As You Sow, an investor advocacy group, says it filed a shareholder resolution with the Securities and Exchange Commission (SEC) aimed at Microsoft’s hardware.
Microsoft is primarily a software company, but it does have a $1 billion Surface business and makes the Xbox gaming console – though it has nothing in hardware on the scale of Apple, Samsung, Dell, HP or Lenovo.
SEE: Microsoft’s Windows 11: How to get it now (or later)
Microsoft is an interesting target. The company already has an eye on repairability, having shown off the Surface Laptop 3 with a keyboard cover that can be readily removed by repairers to access the motherboard. Right-to-repair activist iFixit noted that this Surface device “swerved confidently into a better, more repairable direction.”
But its influence on hardware is mostly through Windows OEMs like Dell, Lenovo, and HP as well as the Azure cloud.
Change is also slow in hardware production lines. As You Sow announced this week that in June it submitted a demand to the SEC that Microsoft “explore the environmental and social benefits of making its devices easier to repair through measures such as the public provision of tools, parts and repair instructions.”
iFixit, which gives hardware makers a score of zero to 10 based on repairability, has been critical of how Apple, Samsung, and Microsoft design their products, claiming the companies prevent consumers and repairers from accessing components and tools to repair hardware, such as phones, desktops, earphones and smartwatches.
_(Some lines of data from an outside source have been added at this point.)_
Lemma pretty_Z_chars c (z : Z) :
  occurs c "-0123456789" = false →
  occurs c (pretty z) = false ∧ pretty z ≠ "".
Proof.
  intros Hc.
  change (Ascii.eqb "-" c || occurs c "0123456789" = false) in Hc.
  apply orb_false_elim in Hc as [Hdash Hc].
  assert (Hn : ∀ p : positive,
             occurs c (pretty p) = false ∧ pretty p ≠ "").
  { intros p. unfold pretty, pretty_positive, pretty, pretty_N.
    rewrite decide_False by done. split.
    - by rewrite occurs_pretty_N_go.
    - apply pretty_N_go_nonempty. left. lia. }
  destruct z as [|p|p]; unfold pretty, pretty_Z.
  - split; [|done].
    change (Ascii.eqb "0" c || occurs c "123456789" = false) in Hc.
    apply orb_false_elim in Hc as [Hzero _].
    change (Ascii.eqb "0" c || false = false). by rewrite Hzero.
  - apply Hn.
  - destruct (Hn p) as [Hp _]. split; [|done].
    change (occurs c ("-" +:+ pretty p)) with (Ascii.eqb "-" c || occurs c (pretty p)).
    by rewrite Hdash, Hp.
Qed.

Lemma app_not_dots (a b : string) :
  b ≠ "" → occurs "." b = false →
  a +:+ b ≠ "" ∧ a +:+ b ≠ "." ∧ a +:+ b ≠ "..".
Proof.
  intros Hne Hdot. destruct a as [|c a].
  - change ("" +:+ b) with b. split_and!; [done|..]; intros ->; by vm_compute in Hdot.
  - change (String c a +:+ b) with (String c (a +:+ b)). split_and!; [done|..].
    + intros [= -> Heq]. destruct a; [done|discriminate].
    + intros [= -> Heq]. destruct a as [|c' a].
      * change ("" +:+ b) with b in Heq. subst b. by vm_compute in Hdot.
      * change (String c' a +:+ b) with (String c' (a +:+ b)) in Heq.
        injection Heq as -> Heq. destruct a; [done|discriminate].
Qed.

Lemma stamped_name (tmp_dir : string) (z : Z) :
  occurs "/" tmp_dir = false →
  let name := tmp_dir +:+ pretty z in
  name ≠ "" ∧ name ≠ "." ∧ name ≠ ".." ∧ occurs "/" name = false.
Proof.
  intros Hfree name. unfold name.
  destruct (pretty_Z_chars "/" z) as [Hsep Hne]; [done|].
  destruct (pretty_Z_chars "." z) as [Hdot _]; [done|].
  destruct (app_not_dots tmp_dir (pretty z)) as (? & ? & ?); [done..|].
  split_and!; [done..|]. by rewrite occurs_app, Hfree, Hsep.
Qed.

(** * The temporary directory of a run *)

Lemma create_dir_None dir_path dir_name w :
  create_dir dir_path dir_name None w
  = let d := OsPath.join dir_path
               (dir_name +:+ pretty (py_int (time_time w * (1000000 # 1))%Q)) in
    match fs w !! d with
    | Some _ => (Raise (FileExistsError d), w)
    | None => (Ok d, World (<[d := ∅]> (fs w)) (time_time w))
    end.
Proof.
  unfold create_dir. rewrite io_bind_run. unfold get_timestamp.
  change (Qle_bool (1000000 # 1) 1) with false. cbn beta iota zeta.
  rewrite io_bind_run. unfold os_mkdir.
  by destruct (fs w !! _).
Qed.

Lemma update_tmp_directory_Ok run_parameters tmp_dir w rp' w' :
  update_tmp_directory run_parameters tmp_dir w = (Ok rp', w') →
  ∃ method base,
    getitem run_parameters "processing_method" = Ok method ∧
    getitem run_parameters
      (if eq_str method "distribute" then "cluster_shared_volumn" else "run_directory")
      ≫= as_path = Ok base ∧
    let d := OsPath.join base
               (tmp_dir +:+ pretty (py_int (time_time w * (1000000 # 1))%Q)) in
    fs w !! d = None ∧
    rp' = <["tmp_directory" := PStr d]> run_parameters ∧
    w' = World (<[d := ∅]> (fs w)) (time_time w).
Proof.
  unfold update_tmp_directory. rewrite !io_bind_lift.
  destruct (getitem run_parameters "processing_method") as [method|e]; [|done].
  destruct (eq_str method "distribute") eqn:Hm; rewrite !io_bind_lift.
  - destruct (getitem run_parameters "cluster_shared_volumn" ≫= as_path)
      as [base|e] eqn:Hbase; [|done].
    rewrite io_bind_run, create_dir_None. cbn zeta.
    destruct (fs w !! _) eqn:Hd; [done|]. intros [= <- <-].
    exists method, base. rewrite Hm. by rewrite Hbase.
  - destruct (getitem run_parameters "run_directory" ≫= as_path)
      as [base|e] eqn:Hbase; [|done].
    rewrite io_bind_run, create_dir_None. cbn zeta.
    destruct (fs w !! _) eqn:Hd; [done|]. intros [= <- <-].
    exists method, base. rewrite Hm. by rewrite Hbase.
Qed.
iFixit co-founder and CEO Kyle Wiens in July slammed Apple and Microsoft at an Australian government hearing into the repair issue.
“The Surface laptop got a zero. It had a glued-in battery … we had to actually cut our way into the product and destroyed it in the process of trying to get inside,” Wiens told Australian officials.
As You Sow says its SEC shareholder resolution targeted Microsoft because its products are creating ‘premature landfill’.
“Microsoft positions itself as a leader on climate and the environment, yet facilitates premature landfilling of its devices by restricting consumer access to device reparability,” Kelly McBee, As You Sow’s waste program coordinator, said in a press release.
“To take genuine action on sustainability and ease pressure on extraction of limited resources including precious metals, the company must extend the useful life of its devices by facilitating widespread access to repair.”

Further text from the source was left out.